Saturday, August 06, 2005

The Grosse Fuge: Unequally Yoked

It's fashionable these days to perform Beethoven's Op. 130 quartet with its original finale, the Grosse Fuge. Behind these performances is the belief that following the composer's initial intent is somehow more authentic or correct. Although it's interesting from a historical perspective to experience the quartet as it was first envisioned, this type of performance should be much less frequent.

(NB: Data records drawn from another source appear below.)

(** ** The scalar operations *)

(** C2, amended: [set] fails before any backend write exactly when
    [Number(ttl)] is [NaN] or zero or the value is [undefined]; with any
    other [ttl], a negative one included, and a defined value it writes the
    entry. *)
Theorem set_checks_arguments k data ttl n st :
  valid_key (VStr k) -> ToNumber ttl = Return n ->
  ((n = NaN \/ n = Int 0 \/ data = VUndefined) ->
   set (VStr k) data ttl st
   = (Throw (Error "Invalid arguments for set operation"), st))
  /\ (forall z, n = Int z -> z <> 0 -> data <> VUndefined ->
      set (VStr k) data ttl st
      = (Return data,
         Backend (<[k := data]> (entries st))
           (CallSet k data ttl :: calls st))).
Proof.
  intros Hk Hn. rewrite (run_set k data ttl n st Hk Hn). split.
  - intros [-> | [-> | ->]]; try reflexivity.
    now rewrite orb_true_r.
  - intros z -> Hz Hdata. unfold num_truthy. simpl.
    destruct (Z.eqb_spec z 0); [contradiction|].
    destruct data; try reflexivity. contradiction.
Qed.

Lemma set_checks_arguments_witness :
  set (VStr (js "k")) (VStr (js "v")) (VNum (Int 0)) (Backend ∅ [])
  = (Throw (Error "Invalid arguments for set operation"), Backend ∅ []).
Proof.
  apply (set_checks_arguments (js "k") (VStr (js "v")) (VNum (Int 0)) (Int 0)).
  - reflexivity.
  - reflexivity.
  - right. left. reflexivity.
Defined.

(** C2, as stated, fails: with the negative [ttl] -1 the call succeeds and
    the write reaches the backend. *)
Lemma set_negative_ttl_writes :
  let st := state_after
              (set (VStr (js "k")) (VStr (js "v")) (VNum (Int (-1))))
              (Backend ∅ []) in
  result_of (set (VStr (js "k")) (VStr (js "v")) (VNum (Int (-1))))
    (Backend ∅ []) = Return (VStr (js "v"))
  /\ calls st = [CallSet (js "k") (VStr (js "v")) (VNum (Int (-1)))]
  /\ entries st !! js "k" = Some (VStr (js "v")).
Proof. vm_compute. auto. Qed.

(** C8: for every valid key, [del] yields "OK" whatever the backend held,
    and so does [hashDel] without a field, which is [del]. *)
Theorem del_yields_OK k options st :
  valid_key (VStr k) ->
  del (VStr k) st
  = (Return (VStr (js "OK")),
     Backend (delete k (entries st)) (CallDel k :: calls st))
  /\ hashDel (VStr k) VUndefined options st = del (VStr k) st.
Proof.
  intros Hk. split; [now apply run_del|].
  unfold hashDel. now rewrite run_check.
Qed.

At the quartet's premier, two other movements were encored at the audience's behest, but the fugue left them quite bewildered. Beethoven was upset, and supposedly responded, "Why not the fugue? Cattle! Asses!" This is an understandable reaction, since the fugue represents an almost superhuman culmination of his artistic and technical skill -- undoubtedly, he was fiercely proud of it. Later, when the publisher suggested he compose a replacement finale, he agreed, and the quartet was published with the new movement (the fugue was published separately, as Op. 133).

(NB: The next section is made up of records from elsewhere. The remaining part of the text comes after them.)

Lemma back_camera_classification_witness :
  let st39 := detectPosture Fdlibm.acos back [pose_back 182] initialState in
  let st41 := detectPosture Fdlibm.acos back [pose_back 188] initialState in
  findAngle Fdlibm.acos 100 150 182 50 = 39 /\
  findAngle Fdlibm.acos 100 150 188 50 = 41 /\
  findAngle Fdlibm.acos 84 250 100 150 = 9 /\
  (aligned st39 = true /\ color st39 = "green"%string) /\
  (aligned st41 = false /\ color st41 = "red"%string).
Proof.
  pose proof (back_camera_classification Fdlibm.acos (pose_back 182) []
                initialState (kp "left_shoulder" 100 150)
                (kp "right_shoulder" 40 150) (kp "left_ear" 182 50)
                (kp "right_ear" 40 50) (kp "left_hip" 84 250)
                (kp "right_hip" 40 250)
                eq_refl eq_refl eq_refl eq_refl eq_refl eq_refl)
    as (_ & H39 & _).
  pose proof (back_camera_classification Fdlibm.acos (pose_back 188) []
                initialState (kp "left_shoulder" 100 150)
                (kp "right_shoulder" 40 150) (kp "left_ear" 188 50)
                (kp "right_ear" 40 50) (kp "left_hip" 84 250)
                (kp "right_hip" 40 250)
                eq_refl eq_refl eq_refl eq_refl eq_refl eq_refl)
    as (_ & _ & H41).
  split; [reflexivity|]. split; [reflexivity|]. split; [reflexivity|].
  split; [exact (H39 eq_refl eq_refl) | exact (H41 eq_refl)].
Defined.

(** ** Scores *)

Lemma find_named_with_score (f : Keypoint -> option float) (s : string)
    (kps : list Keypoint) :
  find_named s (map (with_score f) kps) =
  option_map (with_score f) (find_named s kps).
Proof.
  unfold find_named.
  induction kps as [|k kps IH]; [reflexivity|].
  cbn [map find]. change (name_is s (with_score f k)) with (name_is s k).
  destruct (name_is s k); [reflexivity | exact IH].
Qed.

Why, then, do so many modern performances include the fugue instead of the replacement finale? Do performers assume that Beethoven faltered under pressure, yielded to the publisher's demands, and begrudgingly allowed the quartet to be published with the new movement -- Beethoven, who was notorious for his stubborn independence? It's much more likely that Beethoven simply realized, independently of the publisher, that the gigantic fugue was frighteningly out of place. Its forceful character, strange thematic material, relentless counterpoint, and gargantuan proportions are completely foreign to the rest of the quartet. The replacement finale, on the other hand, compliments the previous movements perfectly with its character and size. The Grosse Fuge, given its monolithic nature, doesn't deserve to be trivialized by these previous movements (I'm not questioning their quality -- the cavatina is one of Beethoven's most inspired utterances), and these movements don't deserve to be bogged down or overshadowed by the fugue.

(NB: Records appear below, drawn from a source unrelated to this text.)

(** The loop ends within its bound, with consistent tables in which the
    distance of [end_] is at most the length of any trail to it. *)
Lemma search_spec end_ fuel : forall s,
  Inv s -> (measure s < fuel)%nat ->
  exists s', search fuel maze rows cols end_ s = Done s' /\ Core s' /\
    forall p, trail p end_ ->
      exists k, dist_at s' end_ k /\ k < Z.of_nat (length p).
Proof.
  induction fuel as [|fuel IH]; intros s HI Hm; [lia|].
  rewrite search_unfold. destruct (st_pq s) as [|[d u] pq'] eqn:E.
  - exists s. split; auto. split; [exact (i_core _ HI)|].
    intros p Ht. destruct (trail_bound s p end_ HI Ht) as [?|(e & Hin & _)]; auto.
    rewrite E in Hin. destruct Hin.
  - pose proof (pop_Mid s d u pq' HI E) as HM.
    destruct (coord_eqb u end_) eqn:Hend.
    + apply coord_eqb_eq in Hend. subst u.
      exists (popped s pq'). split; auto. split; [exact (m_core _ _ _ HM)|].
      intros p Ht.
      destruct (trail_bound s p end_ HI Ht) as [?|(e & Hin & Hlt)]; auto.
      exists d. split; [exact (m_dist _ _ _ HM)|].
      rewrite E in Hin. destruct Hin as [<-|Hin]; [simpl in Hlt; lia|].
      pose proof (m_low _ _ _ HM e Hin). lia.
    + destruct (relax_all_spec d u directions (popped s pq'))
        as (s2 & E2 & HM2 & Hm2 & Hg2 & Hr2); auto.
      rewrite E2. unfold rbind. apply IH.
      * eapply Mid_Inv; eauto.
      * rewrite Hm2. unfold measure in *. rewrite E in Hm. simpl in *. lia.
Qed.

(** The tables the loop starts from. *)
Lemma init_Inv dist1 :
  set2 (matrix rows cols Inf) start (Fin 0) = Done dist1 ->
  let s := {| st_dist := dist1; st_prev := matrix rows cols None;
              st_pq := [(0, start)] |} in
  Inv s /\ measure s = Z.to_nat (rows * cols).
Proof.
  intros Hset s. pose proof Hstart as [Hr Hc].
  assert (Hm : shape rows cols (matrix rows cols Inf)) by (apply shape_matrix; lia).
  destruct (set2_inb _ _ _ _ (Fin 0) Hm Hstart)
    as (dist' & Hs' & Hshape & Hget & Hoth).
  rewrite Hset in Hs'. injection Hs' as <-.
  assert (Hfar : forall c k, inb' c -> dist_at s c k -> c = start /\ k = 0).
  { intros c k Hin Hk. unfold dist_at in Hk. simpl in Hk.
    destruct (coord_eq_dec c start) as [->|Hne].
    - split; auto. congruence.
    - rewrite Hoth, get2_matrix in Hk; auto. discriminate. }
  assert (Hn : Z.of_nat (ninf dist1) + 1 = rows * cols).
  { pose proof (ninf_set2 _ _ _ _ _ 0 Hm Hstart (get2_matrix _ _ _ _ Hstart) Hset).
    pose proof (ninf_matrix rows cols). lia. }
  split.
  - constructor.
    + constructor; simpl; auto.
      * apply shape_matrix; lia.
      * repeat constructor.
      * intros d c [[= <- <-]|[]]. split; auto.
      * repeat constructor. intros [].
      * intros c k Hin Hne Hk. destruct (Hfar c k Hin Hk). contradiction.
      * intros c k Hin Hk. destruct (Hfar c k Hin Hk) as [-> ->]. lia.
    + simpl. intros c k e Hin Hk [<-|[]]. destruct (Hfar c k Hin Hk). simpl. lia.
    + simpl. intros c Hin Hnot k Hk. destruct (Hfar c k Hin Hk) as [-> _].
      tauto.
  - unfold measure. simpl. lia.
Qed.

Did Beethoven ever change his mind about any of his other pieces? Did he ever have to struggle to make compositional decisions? The answer to both questions, of course, is yes. For instance, he originally performed the Op. 53 Waldstein Sonata with the Andante Favori (in F major) as its slow movement. After weighing the criticism of a friend, he published the movement separately, and composed the replacement "introduction" to the finale. Another example of this involves the early, discarded sketches of the Ninth Symphony's finale, which he later recycled in his Op. 132 quartet. In fact, all his large compositions undoubtedly involved some major rearrangement or rethinking.

So, while these performances of the quartet and fugue together are indeed interesting curiosities, the idea that they are somehow more "correct" or "authentic" is blasphemous disregard for Beethoven's ultimate (and wise) decision.